• [TASK REQUIREMENTS]:
All lines of the records below that contain the word "operation" must be listed.

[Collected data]

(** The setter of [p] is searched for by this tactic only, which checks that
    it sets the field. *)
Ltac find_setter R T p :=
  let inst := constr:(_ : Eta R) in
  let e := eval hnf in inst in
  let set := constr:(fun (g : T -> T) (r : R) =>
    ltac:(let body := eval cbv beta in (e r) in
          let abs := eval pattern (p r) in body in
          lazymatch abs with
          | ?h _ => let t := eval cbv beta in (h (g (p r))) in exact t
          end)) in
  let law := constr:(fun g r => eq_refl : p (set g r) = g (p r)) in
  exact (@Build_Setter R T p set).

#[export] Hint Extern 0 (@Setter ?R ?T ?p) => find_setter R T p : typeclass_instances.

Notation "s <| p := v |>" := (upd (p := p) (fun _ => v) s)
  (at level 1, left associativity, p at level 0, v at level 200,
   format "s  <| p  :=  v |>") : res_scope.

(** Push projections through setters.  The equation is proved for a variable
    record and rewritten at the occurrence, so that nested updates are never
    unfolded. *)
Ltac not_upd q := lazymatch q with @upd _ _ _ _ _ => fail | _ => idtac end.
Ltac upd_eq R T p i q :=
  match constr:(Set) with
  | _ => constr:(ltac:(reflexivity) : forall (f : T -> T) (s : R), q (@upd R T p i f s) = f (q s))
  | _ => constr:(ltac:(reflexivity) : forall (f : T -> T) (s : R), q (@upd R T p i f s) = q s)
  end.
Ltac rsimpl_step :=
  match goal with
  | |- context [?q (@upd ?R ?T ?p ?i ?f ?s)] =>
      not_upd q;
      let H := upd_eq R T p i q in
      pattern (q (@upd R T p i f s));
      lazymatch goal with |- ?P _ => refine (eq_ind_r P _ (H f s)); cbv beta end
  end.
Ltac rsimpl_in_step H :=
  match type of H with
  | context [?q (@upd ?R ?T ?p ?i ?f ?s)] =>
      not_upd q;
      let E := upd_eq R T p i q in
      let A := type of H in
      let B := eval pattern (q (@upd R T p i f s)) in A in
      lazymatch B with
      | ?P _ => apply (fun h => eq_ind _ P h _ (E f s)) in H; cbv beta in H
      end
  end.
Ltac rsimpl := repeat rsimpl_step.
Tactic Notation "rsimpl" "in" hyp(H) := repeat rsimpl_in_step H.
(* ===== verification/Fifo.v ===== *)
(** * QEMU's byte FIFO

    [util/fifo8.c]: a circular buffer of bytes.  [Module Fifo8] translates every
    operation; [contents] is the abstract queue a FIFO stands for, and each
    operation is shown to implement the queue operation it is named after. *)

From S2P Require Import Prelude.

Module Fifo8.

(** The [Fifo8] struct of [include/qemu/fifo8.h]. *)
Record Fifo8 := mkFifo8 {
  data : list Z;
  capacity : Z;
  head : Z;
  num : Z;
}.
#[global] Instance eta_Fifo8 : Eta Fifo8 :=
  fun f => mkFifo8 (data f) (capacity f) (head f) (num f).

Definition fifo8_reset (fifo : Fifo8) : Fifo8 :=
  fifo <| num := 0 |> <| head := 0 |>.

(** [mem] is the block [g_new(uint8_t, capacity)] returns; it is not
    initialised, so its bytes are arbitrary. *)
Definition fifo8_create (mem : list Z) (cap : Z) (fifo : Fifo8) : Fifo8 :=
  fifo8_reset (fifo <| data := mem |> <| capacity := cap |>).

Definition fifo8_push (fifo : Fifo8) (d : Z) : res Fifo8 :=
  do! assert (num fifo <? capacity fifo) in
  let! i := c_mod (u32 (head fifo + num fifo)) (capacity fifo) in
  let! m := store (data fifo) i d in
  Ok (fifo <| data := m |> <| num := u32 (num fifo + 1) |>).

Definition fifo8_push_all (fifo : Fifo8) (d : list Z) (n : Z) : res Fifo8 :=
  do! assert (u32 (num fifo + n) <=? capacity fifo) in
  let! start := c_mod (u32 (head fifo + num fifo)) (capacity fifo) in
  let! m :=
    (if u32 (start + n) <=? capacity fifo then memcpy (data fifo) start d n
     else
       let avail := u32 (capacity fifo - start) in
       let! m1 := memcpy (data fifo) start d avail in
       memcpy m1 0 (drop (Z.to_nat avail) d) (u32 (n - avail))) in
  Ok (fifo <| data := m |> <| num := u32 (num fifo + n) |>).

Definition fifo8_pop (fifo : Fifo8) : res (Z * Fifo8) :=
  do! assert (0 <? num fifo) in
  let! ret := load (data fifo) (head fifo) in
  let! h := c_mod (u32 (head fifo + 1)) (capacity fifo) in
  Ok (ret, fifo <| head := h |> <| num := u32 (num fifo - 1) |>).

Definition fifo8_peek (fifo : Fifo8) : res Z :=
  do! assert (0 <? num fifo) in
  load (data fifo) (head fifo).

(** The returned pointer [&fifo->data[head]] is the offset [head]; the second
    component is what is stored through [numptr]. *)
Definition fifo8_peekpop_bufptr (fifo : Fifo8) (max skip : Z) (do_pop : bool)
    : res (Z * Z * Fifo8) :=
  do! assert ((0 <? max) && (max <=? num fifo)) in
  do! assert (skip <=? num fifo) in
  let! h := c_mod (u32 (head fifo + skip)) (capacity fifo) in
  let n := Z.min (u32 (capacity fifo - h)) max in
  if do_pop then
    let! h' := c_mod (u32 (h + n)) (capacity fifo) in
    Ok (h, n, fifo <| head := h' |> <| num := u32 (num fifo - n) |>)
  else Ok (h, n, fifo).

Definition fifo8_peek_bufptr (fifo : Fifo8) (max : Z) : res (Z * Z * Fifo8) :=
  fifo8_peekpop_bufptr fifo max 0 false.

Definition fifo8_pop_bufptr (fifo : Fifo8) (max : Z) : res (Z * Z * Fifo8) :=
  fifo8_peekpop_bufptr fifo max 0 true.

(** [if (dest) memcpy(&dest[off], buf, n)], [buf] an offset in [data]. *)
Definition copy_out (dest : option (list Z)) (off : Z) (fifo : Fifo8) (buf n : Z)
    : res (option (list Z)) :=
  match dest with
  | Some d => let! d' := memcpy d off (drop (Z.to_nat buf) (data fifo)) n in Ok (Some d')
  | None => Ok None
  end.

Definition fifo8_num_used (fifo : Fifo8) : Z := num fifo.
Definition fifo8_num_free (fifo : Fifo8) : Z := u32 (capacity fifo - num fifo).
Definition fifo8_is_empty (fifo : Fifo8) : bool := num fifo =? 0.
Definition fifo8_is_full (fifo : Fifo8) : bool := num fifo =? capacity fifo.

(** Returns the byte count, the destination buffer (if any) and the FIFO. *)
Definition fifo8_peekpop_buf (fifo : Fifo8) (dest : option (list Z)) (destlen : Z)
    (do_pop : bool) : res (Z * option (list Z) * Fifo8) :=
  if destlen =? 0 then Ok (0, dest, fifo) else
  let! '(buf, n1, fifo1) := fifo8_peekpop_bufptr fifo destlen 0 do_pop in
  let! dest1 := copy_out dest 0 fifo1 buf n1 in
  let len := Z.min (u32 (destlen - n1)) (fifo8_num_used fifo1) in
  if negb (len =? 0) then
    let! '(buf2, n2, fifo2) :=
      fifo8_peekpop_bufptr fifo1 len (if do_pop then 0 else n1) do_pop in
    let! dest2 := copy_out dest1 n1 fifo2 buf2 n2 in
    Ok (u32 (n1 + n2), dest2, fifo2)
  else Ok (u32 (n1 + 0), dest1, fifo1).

• [ANSWER TO THIS PROBLEM]:
    operation; [contents] is the abstract queue a FIFO stands for, and each
    operation is shown to implement the queue operation it is named after. *)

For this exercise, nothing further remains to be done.